Saved entries:
++++++++

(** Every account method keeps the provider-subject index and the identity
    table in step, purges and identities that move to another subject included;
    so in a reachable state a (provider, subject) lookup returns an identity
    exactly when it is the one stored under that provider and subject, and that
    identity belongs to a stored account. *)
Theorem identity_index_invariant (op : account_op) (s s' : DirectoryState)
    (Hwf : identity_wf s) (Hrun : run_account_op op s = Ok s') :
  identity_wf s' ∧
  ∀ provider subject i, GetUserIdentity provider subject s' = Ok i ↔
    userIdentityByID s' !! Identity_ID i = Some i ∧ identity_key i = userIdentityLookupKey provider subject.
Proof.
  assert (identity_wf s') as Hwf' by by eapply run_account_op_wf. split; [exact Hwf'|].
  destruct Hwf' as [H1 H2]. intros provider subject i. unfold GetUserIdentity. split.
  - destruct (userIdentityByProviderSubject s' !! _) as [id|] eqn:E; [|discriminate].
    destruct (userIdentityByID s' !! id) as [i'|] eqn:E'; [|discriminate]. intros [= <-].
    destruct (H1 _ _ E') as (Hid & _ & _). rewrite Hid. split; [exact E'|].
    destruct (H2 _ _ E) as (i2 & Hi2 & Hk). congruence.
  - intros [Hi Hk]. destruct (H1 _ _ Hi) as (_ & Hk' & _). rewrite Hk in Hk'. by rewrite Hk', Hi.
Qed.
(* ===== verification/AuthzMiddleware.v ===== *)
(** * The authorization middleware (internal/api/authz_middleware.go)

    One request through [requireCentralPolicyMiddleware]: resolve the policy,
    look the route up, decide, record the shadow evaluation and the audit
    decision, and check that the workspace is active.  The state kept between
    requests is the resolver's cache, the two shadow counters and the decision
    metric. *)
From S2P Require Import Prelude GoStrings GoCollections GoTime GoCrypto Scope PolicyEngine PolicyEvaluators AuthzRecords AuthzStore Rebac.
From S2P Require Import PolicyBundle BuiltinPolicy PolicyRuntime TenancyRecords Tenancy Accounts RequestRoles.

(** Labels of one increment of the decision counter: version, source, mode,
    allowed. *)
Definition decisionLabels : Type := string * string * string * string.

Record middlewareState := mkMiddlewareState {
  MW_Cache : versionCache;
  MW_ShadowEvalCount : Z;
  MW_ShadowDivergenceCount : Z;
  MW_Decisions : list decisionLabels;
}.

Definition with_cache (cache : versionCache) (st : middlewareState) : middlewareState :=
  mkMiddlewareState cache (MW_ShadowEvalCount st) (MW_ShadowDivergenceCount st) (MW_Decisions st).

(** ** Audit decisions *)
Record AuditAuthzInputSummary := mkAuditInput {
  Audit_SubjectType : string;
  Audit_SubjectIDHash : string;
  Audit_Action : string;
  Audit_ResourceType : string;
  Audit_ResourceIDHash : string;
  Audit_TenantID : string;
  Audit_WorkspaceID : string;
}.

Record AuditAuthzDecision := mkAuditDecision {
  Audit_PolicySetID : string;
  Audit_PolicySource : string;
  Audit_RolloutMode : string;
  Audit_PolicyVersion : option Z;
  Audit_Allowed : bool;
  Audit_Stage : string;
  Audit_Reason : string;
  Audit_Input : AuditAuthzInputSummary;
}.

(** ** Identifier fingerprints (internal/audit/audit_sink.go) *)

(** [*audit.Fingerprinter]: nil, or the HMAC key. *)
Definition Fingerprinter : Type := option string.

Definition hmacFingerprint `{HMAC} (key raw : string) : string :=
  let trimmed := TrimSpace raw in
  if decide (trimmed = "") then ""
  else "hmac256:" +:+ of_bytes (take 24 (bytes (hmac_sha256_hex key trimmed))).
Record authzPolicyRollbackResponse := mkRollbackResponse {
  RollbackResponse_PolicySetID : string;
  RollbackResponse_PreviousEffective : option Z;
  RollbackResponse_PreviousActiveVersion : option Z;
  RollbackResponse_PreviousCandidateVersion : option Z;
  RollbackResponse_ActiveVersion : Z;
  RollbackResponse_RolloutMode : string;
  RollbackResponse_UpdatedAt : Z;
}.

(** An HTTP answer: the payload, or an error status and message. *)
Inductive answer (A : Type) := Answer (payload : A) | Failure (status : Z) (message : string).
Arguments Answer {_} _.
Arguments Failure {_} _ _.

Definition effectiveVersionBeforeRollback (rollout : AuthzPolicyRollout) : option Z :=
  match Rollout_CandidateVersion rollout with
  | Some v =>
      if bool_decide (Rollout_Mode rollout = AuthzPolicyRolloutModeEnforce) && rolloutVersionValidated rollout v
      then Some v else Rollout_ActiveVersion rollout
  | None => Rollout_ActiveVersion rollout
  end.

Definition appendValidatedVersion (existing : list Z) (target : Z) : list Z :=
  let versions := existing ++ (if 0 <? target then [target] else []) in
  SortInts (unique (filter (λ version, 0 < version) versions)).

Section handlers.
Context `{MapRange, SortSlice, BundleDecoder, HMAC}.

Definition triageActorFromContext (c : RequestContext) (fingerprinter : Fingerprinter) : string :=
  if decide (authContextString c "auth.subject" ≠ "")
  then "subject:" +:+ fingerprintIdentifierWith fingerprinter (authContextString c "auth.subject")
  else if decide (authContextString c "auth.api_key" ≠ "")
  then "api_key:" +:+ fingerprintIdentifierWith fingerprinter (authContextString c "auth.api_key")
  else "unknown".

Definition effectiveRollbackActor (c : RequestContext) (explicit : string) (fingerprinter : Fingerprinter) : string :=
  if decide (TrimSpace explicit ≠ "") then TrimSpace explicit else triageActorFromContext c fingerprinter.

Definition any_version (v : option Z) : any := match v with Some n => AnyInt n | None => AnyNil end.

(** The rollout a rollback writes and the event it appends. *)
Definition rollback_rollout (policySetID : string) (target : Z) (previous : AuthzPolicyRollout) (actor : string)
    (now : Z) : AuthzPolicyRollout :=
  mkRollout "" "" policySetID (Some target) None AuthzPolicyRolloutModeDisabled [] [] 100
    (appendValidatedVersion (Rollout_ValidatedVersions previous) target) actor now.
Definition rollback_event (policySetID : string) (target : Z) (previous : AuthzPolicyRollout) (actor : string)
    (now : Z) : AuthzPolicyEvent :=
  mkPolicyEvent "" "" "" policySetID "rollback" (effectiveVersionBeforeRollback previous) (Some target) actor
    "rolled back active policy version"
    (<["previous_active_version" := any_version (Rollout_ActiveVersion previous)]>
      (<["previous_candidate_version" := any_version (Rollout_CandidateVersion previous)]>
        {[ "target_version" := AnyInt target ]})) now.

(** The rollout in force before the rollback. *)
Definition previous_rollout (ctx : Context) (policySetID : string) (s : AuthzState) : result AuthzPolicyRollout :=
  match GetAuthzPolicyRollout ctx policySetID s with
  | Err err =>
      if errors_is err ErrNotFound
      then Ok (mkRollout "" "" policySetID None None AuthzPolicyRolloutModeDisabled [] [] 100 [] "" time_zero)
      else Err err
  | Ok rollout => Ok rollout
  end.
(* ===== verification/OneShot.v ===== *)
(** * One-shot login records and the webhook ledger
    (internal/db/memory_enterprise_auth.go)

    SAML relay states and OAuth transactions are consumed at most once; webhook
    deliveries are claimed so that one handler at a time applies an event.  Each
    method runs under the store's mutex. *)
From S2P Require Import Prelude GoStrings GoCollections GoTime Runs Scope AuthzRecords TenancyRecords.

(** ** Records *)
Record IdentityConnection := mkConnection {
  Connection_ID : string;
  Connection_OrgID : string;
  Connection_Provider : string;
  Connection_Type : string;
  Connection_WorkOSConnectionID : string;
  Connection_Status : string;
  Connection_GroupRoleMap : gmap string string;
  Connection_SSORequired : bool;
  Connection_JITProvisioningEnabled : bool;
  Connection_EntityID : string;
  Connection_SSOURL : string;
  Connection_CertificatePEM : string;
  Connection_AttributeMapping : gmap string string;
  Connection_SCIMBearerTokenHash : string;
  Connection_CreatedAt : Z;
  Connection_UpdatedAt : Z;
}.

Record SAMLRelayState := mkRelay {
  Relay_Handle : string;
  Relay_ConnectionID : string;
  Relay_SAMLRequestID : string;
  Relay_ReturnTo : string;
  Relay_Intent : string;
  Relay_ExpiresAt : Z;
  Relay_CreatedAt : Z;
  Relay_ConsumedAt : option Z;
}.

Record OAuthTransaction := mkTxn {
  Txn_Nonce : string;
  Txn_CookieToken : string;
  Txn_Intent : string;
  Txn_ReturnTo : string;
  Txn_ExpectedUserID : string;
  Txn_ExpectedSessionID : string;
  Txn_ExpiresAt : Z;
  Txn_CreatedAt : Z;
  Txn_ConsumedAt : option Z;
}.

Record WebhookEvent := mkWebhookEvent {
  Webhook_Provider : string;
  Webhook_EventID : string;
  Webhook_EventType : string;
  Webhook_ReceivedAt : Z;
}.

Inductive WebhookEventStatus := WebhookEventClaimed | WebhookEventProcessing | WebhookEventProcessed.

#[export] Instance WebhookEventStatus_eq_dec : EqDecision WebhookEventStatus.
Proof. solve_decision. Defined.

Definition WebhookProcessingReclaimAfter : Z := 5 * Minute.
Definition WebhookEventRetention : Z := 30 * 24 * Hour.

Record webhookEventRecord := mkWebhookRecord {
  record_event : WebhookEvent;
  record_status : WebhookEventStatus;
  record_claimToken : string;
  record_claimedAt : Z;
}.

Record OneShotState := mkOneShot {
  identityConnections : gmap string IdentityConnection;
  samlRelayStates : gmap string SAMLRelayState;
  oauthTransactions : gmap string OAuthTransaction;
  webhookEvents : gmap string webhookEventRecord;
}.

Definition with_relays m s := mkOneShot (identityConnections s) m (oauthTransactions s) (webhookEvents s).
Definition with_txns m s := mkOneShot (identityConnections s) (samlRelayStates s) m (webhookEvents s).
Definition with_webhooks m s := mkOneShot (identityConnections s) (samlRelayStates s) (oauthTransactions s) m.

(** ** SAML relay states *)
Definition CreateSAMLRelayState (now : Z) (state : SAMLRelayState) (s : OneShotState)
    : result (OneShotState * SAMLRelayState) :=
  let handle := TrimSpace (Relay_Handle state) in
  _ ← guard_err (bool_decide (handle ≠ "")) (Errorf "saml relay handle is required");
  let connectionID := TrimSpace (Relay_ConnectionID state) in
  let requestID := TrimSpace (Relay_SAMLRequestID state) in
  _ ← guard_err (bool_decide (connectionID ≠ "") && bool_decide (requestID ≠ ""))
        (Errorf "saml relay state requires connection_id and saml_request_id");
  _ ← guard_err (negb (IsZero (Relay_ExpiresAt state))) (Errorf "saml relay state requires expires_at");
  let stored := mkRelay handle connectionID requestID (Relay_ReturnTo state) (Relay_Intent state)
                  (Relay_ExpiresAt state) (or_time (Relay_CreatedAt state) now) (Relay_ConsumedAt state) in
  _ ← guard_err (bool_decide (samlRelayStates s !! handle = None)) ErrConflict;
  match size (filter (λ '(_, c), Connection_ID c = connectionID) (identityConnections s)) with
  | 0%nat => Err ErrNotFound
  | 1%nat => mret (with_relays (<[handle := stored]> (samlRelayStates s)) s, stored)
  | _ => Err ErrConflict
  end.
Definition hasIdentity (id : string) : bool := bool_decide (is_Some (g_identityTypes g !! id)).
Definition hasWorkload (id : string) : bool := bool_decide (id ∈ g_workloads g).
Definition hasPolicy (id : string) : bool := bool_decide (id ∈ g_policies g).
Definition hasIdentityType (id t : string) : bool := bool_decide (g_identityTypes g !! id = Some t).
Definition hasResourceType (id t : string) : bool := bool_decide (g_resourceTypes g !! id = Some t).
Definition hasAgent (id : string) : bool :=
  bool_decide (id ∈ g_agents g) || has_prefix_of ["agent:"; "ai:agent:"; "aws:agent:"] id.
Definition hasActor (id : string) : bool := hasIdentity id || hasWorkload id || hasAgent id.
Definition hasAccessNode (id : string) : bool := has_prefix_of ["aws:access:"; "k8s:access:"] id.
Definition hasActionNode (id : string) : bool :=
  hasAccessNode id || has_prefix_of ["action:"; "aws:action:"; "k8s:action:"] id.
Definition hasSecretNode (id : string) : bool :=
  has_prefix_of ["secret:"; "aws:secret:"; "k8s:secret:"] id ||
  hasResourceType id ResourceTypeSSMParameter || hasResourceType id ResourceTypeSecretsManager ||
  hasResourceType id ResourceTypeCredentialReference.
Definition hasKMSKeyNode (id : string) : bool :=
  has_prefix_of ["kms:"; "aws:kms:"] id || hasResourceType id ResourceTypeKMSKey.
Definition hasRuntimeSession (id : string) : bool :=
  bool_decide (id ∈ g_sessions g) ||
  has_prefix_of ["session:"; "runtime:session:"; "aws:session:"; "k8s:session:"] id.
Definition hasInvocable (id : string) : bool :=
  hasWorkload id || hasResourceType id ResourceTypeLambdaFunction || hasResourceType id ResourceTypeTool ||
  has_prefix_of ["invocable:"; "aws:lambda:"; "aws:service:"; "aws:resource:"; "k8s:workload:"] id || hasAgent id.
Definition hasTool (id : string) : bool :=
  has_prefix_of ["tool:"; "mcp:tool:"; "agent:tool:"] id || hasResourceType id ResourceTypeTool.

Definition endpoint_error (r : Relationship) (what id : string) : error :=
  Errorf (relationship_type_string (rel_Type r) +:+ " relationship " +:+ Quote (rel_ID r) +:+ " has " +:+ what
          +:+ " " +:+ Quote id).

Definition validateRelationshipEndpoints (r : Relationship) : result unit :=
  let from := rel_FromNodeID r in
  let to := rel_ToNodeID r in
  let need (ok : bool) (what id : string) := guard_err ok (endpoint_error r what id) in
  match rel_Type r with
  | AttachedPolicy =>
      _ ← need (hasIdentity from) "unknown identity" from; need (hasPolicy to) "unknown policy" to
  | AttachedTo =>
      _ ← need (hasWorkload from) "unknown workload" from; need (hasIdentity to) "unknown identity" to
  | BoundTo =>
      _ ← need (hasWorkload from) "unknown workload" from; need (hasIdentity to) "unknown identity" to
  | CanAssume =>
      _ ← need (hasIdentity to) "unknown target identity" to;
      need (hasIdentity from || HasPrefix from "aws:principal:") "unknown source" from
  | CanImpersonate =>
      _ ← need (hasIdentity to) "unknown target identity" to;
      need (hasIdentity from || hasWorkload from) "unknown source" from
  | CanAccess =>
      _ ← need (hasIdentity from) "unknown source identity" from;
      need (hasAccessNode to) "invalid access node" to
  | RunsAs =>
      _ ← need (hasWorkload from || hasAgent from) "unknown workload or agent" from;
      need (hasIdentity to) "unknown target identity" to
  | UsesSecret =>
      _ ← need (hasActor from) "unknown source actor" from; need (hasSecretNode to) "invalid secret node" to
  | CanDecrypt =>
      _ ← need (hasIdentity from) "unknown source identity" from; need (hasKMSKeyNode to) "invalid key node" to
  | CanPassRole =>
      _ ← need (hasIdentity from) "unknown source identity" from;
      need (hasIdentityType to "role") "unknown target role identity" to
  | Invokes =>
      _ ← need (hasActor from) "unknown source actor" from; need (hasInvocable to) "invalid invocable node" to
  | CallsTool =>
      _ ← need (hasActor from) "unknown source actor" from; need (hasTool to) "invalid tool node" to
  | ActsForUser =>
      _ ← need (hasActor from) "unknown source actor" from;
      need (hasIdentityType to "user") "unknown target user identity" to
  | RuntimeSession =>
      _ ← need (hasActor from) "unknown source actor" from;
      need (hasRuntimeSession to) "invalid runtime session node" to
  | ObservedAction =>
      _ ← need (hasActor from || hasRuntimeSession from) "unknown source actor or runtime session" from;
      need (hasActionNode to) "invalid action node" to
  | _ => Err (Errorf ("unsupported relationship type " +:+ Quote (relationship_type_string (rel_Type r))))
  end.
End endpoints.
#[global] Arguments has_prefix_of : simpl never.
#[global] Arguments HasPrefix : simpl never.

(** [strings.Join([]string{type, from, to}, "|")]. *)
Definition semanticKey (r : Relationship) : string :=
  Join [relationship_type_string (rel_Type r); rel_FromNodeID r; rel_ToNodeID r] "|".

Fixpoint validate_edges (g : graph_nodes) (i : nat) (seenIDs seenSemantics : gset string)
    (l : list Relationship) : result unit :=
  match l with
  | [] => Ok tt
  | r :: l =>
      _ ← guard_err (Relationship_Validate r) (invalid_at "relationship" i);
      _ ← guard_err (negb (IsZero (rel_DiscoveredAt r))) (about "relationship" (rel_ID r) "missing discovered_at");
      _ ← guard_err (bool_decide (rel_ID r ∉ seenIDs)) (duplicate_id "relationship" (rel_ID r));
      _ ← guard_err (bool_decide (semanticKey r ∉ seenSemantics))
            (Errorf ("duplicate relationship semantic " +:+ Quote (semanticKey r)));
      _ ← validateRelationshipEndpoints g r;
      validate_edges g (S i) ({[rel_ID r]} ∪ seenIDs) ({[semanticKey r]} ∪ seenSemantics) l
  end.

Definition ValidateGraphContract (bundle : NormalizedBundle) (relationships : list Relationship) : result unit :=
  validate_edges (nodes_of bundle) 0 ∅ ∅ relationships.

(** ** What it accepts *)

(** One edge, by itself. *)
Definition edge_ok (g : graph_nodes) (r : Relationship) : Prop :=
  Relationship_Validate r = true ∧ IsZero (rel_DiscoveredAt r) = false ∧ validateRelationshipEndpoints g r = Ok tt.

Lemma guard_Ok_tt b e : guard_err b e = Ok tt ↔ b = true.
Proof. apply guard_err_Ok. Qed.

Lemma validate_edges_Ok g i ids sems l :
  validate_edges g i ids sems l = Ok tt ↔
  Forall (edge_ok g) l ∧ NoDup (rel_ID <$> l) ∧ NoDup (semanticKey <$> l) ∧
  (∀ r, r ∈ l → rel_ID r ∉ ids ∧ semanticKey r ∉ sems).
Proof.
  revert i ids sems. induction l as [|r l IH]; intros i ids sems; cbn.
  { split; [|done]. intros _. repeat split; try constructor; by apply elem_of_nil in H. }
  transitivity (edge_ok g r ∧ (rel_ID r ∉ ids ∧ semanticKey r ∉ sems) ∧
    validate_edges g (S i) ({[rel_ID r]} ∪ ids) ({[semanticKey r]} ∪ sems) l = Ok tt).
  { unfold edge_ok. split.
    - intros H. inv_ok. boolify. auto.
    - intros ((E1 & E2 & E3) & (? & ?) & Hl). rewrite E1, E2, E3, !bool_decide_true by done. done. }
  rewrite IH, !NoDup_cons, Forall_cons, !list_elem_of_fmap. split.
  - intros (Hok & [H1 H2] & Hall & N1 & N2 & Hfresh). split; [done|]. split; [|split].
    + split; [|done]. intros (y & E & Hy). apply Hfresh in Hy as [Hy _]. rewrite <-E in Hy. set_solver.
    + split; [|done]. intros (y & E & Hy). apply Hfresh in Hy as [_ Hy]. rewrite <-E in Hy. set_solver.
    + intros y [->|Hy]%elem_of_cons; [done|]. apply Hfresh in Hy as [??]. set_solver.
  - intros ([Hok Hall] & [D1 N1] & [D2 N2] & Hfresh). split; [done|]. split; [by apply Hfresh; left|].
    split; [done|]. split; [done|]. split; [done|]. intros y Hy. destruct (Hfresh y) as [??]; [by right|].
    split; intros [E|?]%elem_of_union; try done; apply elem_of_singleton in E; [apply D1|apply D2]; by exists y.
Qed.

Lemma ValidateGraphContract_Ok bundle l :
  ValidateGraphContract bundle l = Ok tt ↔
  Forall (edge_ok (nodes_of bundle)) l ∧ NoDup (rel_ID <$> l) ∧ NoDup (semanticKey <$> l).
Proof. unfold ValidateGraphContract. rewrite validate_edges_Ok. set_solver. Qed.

++++++++

Task
Your answer should consist of the lines from the line with "record_event : WebhookEvent;" to the line with "0%nat => Err ErrNotFound" above, repeated exactly, both ends included.

Written response
  record_event : WebhookEvent;
  record_status : WebhookEventStatus;
  record_claimToken : string;
  record_claimedAt : Z;
}.

Record OneShotState := mkOneShot {
  identityConnections : gmap string IdentityConnection;
  samlRelayStates : gmap string SAMLRelayState;
  oauthTransactions : gmap string OAuthTransaction;
  webhookEvents : gmap string webhookEventRecord;
}.

Definition with_relays m s := mkOneShot (identityConnections s) m (oauthTransactions s) (webhookEvents s).
Definition with_txns m s := mkOneShot (identityConnections s) (samlRelayStates s) m (webhookEvents s).
Definition with_webhooks m s := mkOneShot (identityConnections s) (samlRelayStates s) (oauthTransactions s) m.

(** ** SAML relay states *)
Definition CreateSAMLRelayState (now : Z) (state : SAMLRelayState) (s : OneShotState)
    : result (OneShotState * SAMLRelayState) :=
  let handle := TrimSpace (Relay_Handle state) in
  _ ← guard_err (bool_decide (handle ≠ "")) (Errorf "saml relay handle is required");
  let connectionID := TrimSpace (Relay_ConnectionID state) in
  let requestID := TrimSpace (Relay_SAMLRequestID state) in
  _ ← guard_err (bool_decide (connectionID ≠ "") && bool_decide (requestID ≠ ""))
        (Errorf "saml relay state requires connection_id and saml_request_id");
  _ ← guard_err (negb (IsZero (Relay_ExpiresAt state))) (Errorf "saml relay state requires expires_at");
  let stored := mkRelay handle connectionID requestID (Relay_ReturnTo state) (Relay_Intent state)
                  (Relay_ExpiresAt state) (or_time (Relay_CreatedAt state) now) (Relay_ConsumedAt state) in
  _ ← guard_err (bool_decide (samlRelayStates s !! handle = None)) ErrConflict;
  match size (filter (λ '(_, c), Connection_ID c = connectionID) (identityConnections s)) with
  | 0%nat => Err ErrNotFound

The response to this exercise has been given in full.